International Women’s Day

English PEN

Writers in Prison Committee

8 March 2007 – International Women’s Day


On the occasion of International Women’s Day on 8 March 2007, English Pen would like to take the opportunity to highlight several recent cases of brave women who have faced persecution, harassment, threat and imprisonment for peacefully exercising their right to freedom of expression. 

In Uzbekistan, journalist and human rights activist Umida Niyazova was imprisoned and is now awaiting her trial.. She was arrested on 22 January and charged with smuggling ‘subversive’ literature into Uzbekistan and illegally crossing the Uzbekistani border. There is little doubt that Niyazova is facing reprisals for her reporting on human rights abuses in Uzbekistan, especially the Andijan massacre of May 2005.  

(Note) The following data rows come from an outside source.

(** A hierarchy with a file, a directory that cannot be read, a directory with a link,
    and a name that is gone when it is looked at. *)
Definition ex_tree : node := Dir 16877 [(str "f", Plain 33188); (str "x", Closed 16384); (str "d", Dir 16877 [(str "l", Plain 41471)]); (str "g", Missing)].
Definition ex_lstat (p : bytes) : option Z :=
  if bool_decide (p = str "t") then Some 16877 else if bool_decide (p = str "t/f") then Some 33188 else
  if bool_decide (p = str "t/x") then Some 16384 else if bool_decide (p = str "t/d") then Some 16877 else
  if bool_decide (p = str "t/d/l") then Some 41471 else None.
Definition ex_opendir (p : bytes) : option (list bytes) :=
  if bool_decide (p = str "t/") then Some [str "."; str ".."; str "f"; str "x"; str "d"; str "g"] else
  if bool_decide (p = str "t/d/") then Some [str "."; str "l"; str ".."] else None.
Definition ex_state {U} (u : U) : st := St [] 0 4096 0 0 0 [] [] [] u.
(** A function that records its calls. *)
Definition ex_func (p : bytes) (mode : option Z) (type : Z) : M (list (bytes * Z)) Z :=
  modify (fun l => l ++ [(p, type)]) ;;; ret 0.

Lemma ex_shown : shown ex_lstat ex_opendir (str "t") ex_tree.
Proof.
  split; [done|]. split; [done|]. split.
  - exists [str "."; str ".."; str "f"; str "x"; str "d"; str "g"]. split; [done|]. split; [|done]. repeat (apply Forall_cons; [repeat constructor; done|]). apply Forall_nil_2.
  - cbn [each]. assert (Hok : forall c, c <> 0 -> c <> 46 -> name_ok [c]).
    { intros c H0 H46. split; [by repeat constructor|]. split; [done|]. unfold dot. rewrite !bool_decide_eq_false_2; [done|intros E; vm_compute in E; congruence..]. }
    split; [by apply Hok|]. split; [by split|]. split; [by apply Hok|]. split; [by split_and!|]. split; [by apply Hok|]. split; [|split; [by apply Hok|by split]].
    split; [done|]. split; [done|]. split; [|split; [by apply Hok|by split_and!]].
    exists [str "."; str "l"; str ".."]. split; [done|]. split; [|done]. repeat (apply Forall_cons; [repeat constructor; done|]). apply Forall_nil_2.
Qed.

Lemma ftw_walks_witness :
  let '(r, s') := myftw ex_lstat ex_opendir 200809 700 (4096, 0) ex_func 5 (str "t") (ex_state []) in
  (r, user s') = walk ex_func (str "t") ex_tree [] /\ (forall v, r = Ret v -> opened s' = 0).
Proof.
  apply (ftw_walks ex_func ex_lstat ex_opendir 200809 700 (4096, 0) 5 ex_tree (str "t") (ex_state []));
    [left; cbn; lia|done|by repeat constructor|cbn; lia|apply ex_shown|cbn; lia].
Defined.

(** The names it is called with. *)
Example ex_calls : user (myftw ex_lstat ex_opendir 200809 700 (4096, 0) ex_func 5 (str "t") (ex_state [])).2 =
  [(str "t", FTW_D); (str "t/f", FTW_F); (str "t/x", FTW_D); (str "t/x/", FTW_DNR); (str "t/d", FTW_D); (str "t/d/l", FTW_F); (str "t/g", FTW_NS)].
Proof. vm_compute. reflexivity. Qed.

(** ** The counts *)

Section induction.
Variable P : node -> Prop.
Hypothesis H1 : P Missing.
Hypothesis H2 : forall m, P (Plain m).
Hypothesis H3 : forall m, P (Closed m).
Hypothesis H4 : forall m es, Forall (fun e => P e.2) es -> P (Dir m es).
Lemma node_nested t : P t.
Proof.
  revert t. fix IH 1. intros [|m|m|m es]; [exact H1|apply H2|apply H3|apply H4].
  induction es as [|[name t] es IHes]; constructor; [apply IH|exact IHes].
Qed.
End induction.

(** The modes of the files that are not directories, the number of directories, and
    the messages. *)
Fixpoint plains (t : node) : list Z :=
  match t with Plain m => [m] | Dir _ es => flat_map (fun e => plains e.2) es | _ => [] end.
Fixpoint dirs (t : node) : Z :=
  match t with Closed _ => 1 | Dir _ es => 1 + foldr (fun e n => dirs e.2 + n) 0 es | _ => 0 end.
Fixpoint troubles (p : bytes) (t : node) : list bytes :=
  match t with
  | Missing => [str "stat error for " ++ p]
  | Closed _ => [str "can't read directory " ++ p ++ [slash]]
  | Dir _ es => flat_map (fun e => troubles (p ++ [slash] ++ e.1) e.2) es
  | Plain _ => []
  end.
Definition number (kind : Z) (modes : list Z) : Z := Z.of_nat (length (filter (fun m => Z.land m S_IFMT = kind) modes)).

Definition census (p : bytes) (t : node) (c : counts) : counts :=
  Counts (nreg c + number S_IFREG (plains t)) (ndir c + dirs t) (nblk c + number S_IFBLK (plains t)) (nchr c + number S_IFCHR (plains t))
    (nfifo c + number S_IFIFO (plains t)) (nslink c + number S_IFLNK (plains t)) (nsock c + number S_IFSOCK (plains t)) (notes c ++ troubles p t).

Lemma number_app k a b : number k (a ++ b) = number k a + number k b.
Proof. unfold number. rewrite list.filter_app, length_app. lia. Qed.

Lemma number_one k m : number k [m] = if Z.land m S_IFMT =? k then 1 else 0.
Proof. unfold number. rewrite filter_cons, filter_nil. destruct (Z.eqb_spec (Z.land m S_IFMT) k), (decide (Z.land m S_IFMT = k)); done. Qed.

A number of Turkish writers face increasing threats to their life in the aftermath of Hrant Dink’s murder. One of these is Perihan Mağden, who has been targeted for her journalistic opintions, such as her defense of the right to conscientious objection, as recognized by the United Nations. In April 2006, a warrant for her arrest was issued and Magden was charged with turning people against military service. She faced up to three years in prison. On 27 July 2006, Magden was tried and acquitted, but continues to be threatened because of her work.  

Ethiopian journalist Serkalem Fasil has been detained since November 2005, one of 20 journalists who were arrested after the publication of articles critical of the parliamentary elections in 2005. Held in the Katili prison, Fasil was forced to give birth to her premature son in a prison hospital, where he failed to receive proper care. There are some serious concerns over the conditions under which Fasil is detained.

In Vietnam, author and essayist Tran Khai Thanh Thuy has faced constant harassment and been  repeatedly arrested for posting certain articles and essays on the Internet. As the editor of the dissident magazine To Quoc (Fatherland), she has had to face a “People’s Court” in Hanoi where people gathered to ridicule and humiliate her, with the police failing to provide protection. She now lives under house arrest and is banned from publishing on the Internet.

Tunisian Naziha Rjiba suffers relentless harassment because of her writings on the internet and the opinions she expresses on satellite TV. Rjiba is the editor of the Arabic language section of the on-line magazine Kalima, a human rights activist and the vice president of the Observatory for the Freedom of Press, Publishing and Creation in Tunisia. Rjiba has been under surveillance and experienced physical, verbal and sexual abuse by Tunisian security forces, as they try to restrict her movements and activities.